Biology is an important and amazing subject because it is the study of life. It involves investigating the variety and complexity of living organisms from microscopic bacteria to multicellular animals, including humans. In addition, Biology involves the study of how humans’ and other mammals’ bodies function in order to stay healthy, how diseases can develop and how medicines and surgery can be used to treat them, and how advances in scientific knowledge are transforming the field of medicine. The study of how humans fit into and impact upon the world around them is also a very important aspect of Biology.

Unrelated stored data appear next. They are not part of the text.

(* ===== verification/HTTPApp.v ===== *)
(** * Applications of HTTP handlers: cocaine12/httphandler.go from the arguments of
    the process to the answers of the sessions

    Handlers that also read multipart forms, whose temporary files [finishRequest]
    removes in both versions; the wrappers that make a map of them event handlers;
    and the application that [Run] makes of such a map (Programs.v, App.v). *)
From S2P Require Import Prelude GoTypes ProtoV1 Worker App.
From S2P Require Handler Startup Defaults HTTP V11Message V11Worker V11HTTP Programs.
From Stdlib Require Import ZArith Lia Strings.Byte.
Import Handler (handler_prog, HReturn, HRead, HWrite, HClose).
Import HTTP (header, Headers, Request, ResponseWriter, mkWriter, handlerHeader, written, contentLength,
  status, wroteHeader, newResponseWriter, StatusOK, http_prog, PReturn, PPanic, PHeader, PWriteHeader,
  PWrite, PWriteString).
Import V11HTTP (output, put_head, put_body, http_run, http_reply, chunk_of).

Open Scope stdpp_scope.

(** ** Multipart forms

    [MultipartForm] of the request, as the temporary files it keeps; how often the
    body was parsed; and the temporary files on the disk. *)
Record form_state : Type := mkForm {
  MultipartForm : option (list string);
  attempts : nat;
  disk : gset string
}.

(** A [net/http] handler that also calls [ParseMultipartForm] of its request. *)
Inductive form_prog : Type :=
| FReturn
| FPanic (info : string)
| FHeader (edit : header -> header) (k : form_prog)
| FWriteHeader (code : Z) (k : form_prog)
| FWrite (data : gobytes) (k : nat * option error -> form_prog)
| FWriteString (data : string) (k : nat * option error -> form_prog)
| FParse (k : option error -> form_prog).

Topics studied for GCSE include: inheritance and evolution; adaptation and ecosystems; proteins and respiration; control in organisms; nerves and hormones; organisms and their environments; cell division; and the transport of materials for biological processes. At AS Level, topics studied include: biological molecules (including enzymes, DNA and RNA), cell structure and division, cell membranes, the immune system; exchange and transport systems; protein synthesis; and the diversity; classification and variation of organisms. Topics studied at A2 Level include: respiration and ATP; energy transfer and nutrient cycles; stimuli and responses; homeostasis; ecosystems; populations and evolution;, mutations and gene expression; genome projects and gene technology.
The curriculum is delivered either in small groups or in one-to-one sessions, and teaching is tailored to the individual learning styles of each pupil. Teaching takes place in a low arousal learning environment, where the sensory needs of each pupil are prioritised. Similarly, reasonable adjustments are made regarding the processing of verbally presented information, as well as any difficulties in fine motor control when recording information. AS biology is usually studied in one academic year, and includes six assessed practicals followed by a written AS Level examination.
After successfully passing at AS Level, students can continue into a second year, following the A Level curriculum. This includes a further set of six assessed practicals, in addition to the final written examination. In both AS and A Level examinations 25% extra time is provided, as well as any other necessary access arrangements, depending on the individual need of each student.
Biology is an excellent foundation (and in many cases, a prerequisite) for university courses and careers such as medicine, physiotherapy, veterinary sciences, nursing and midwifery, bioinformatics, zoology, paramedic studies and conservation.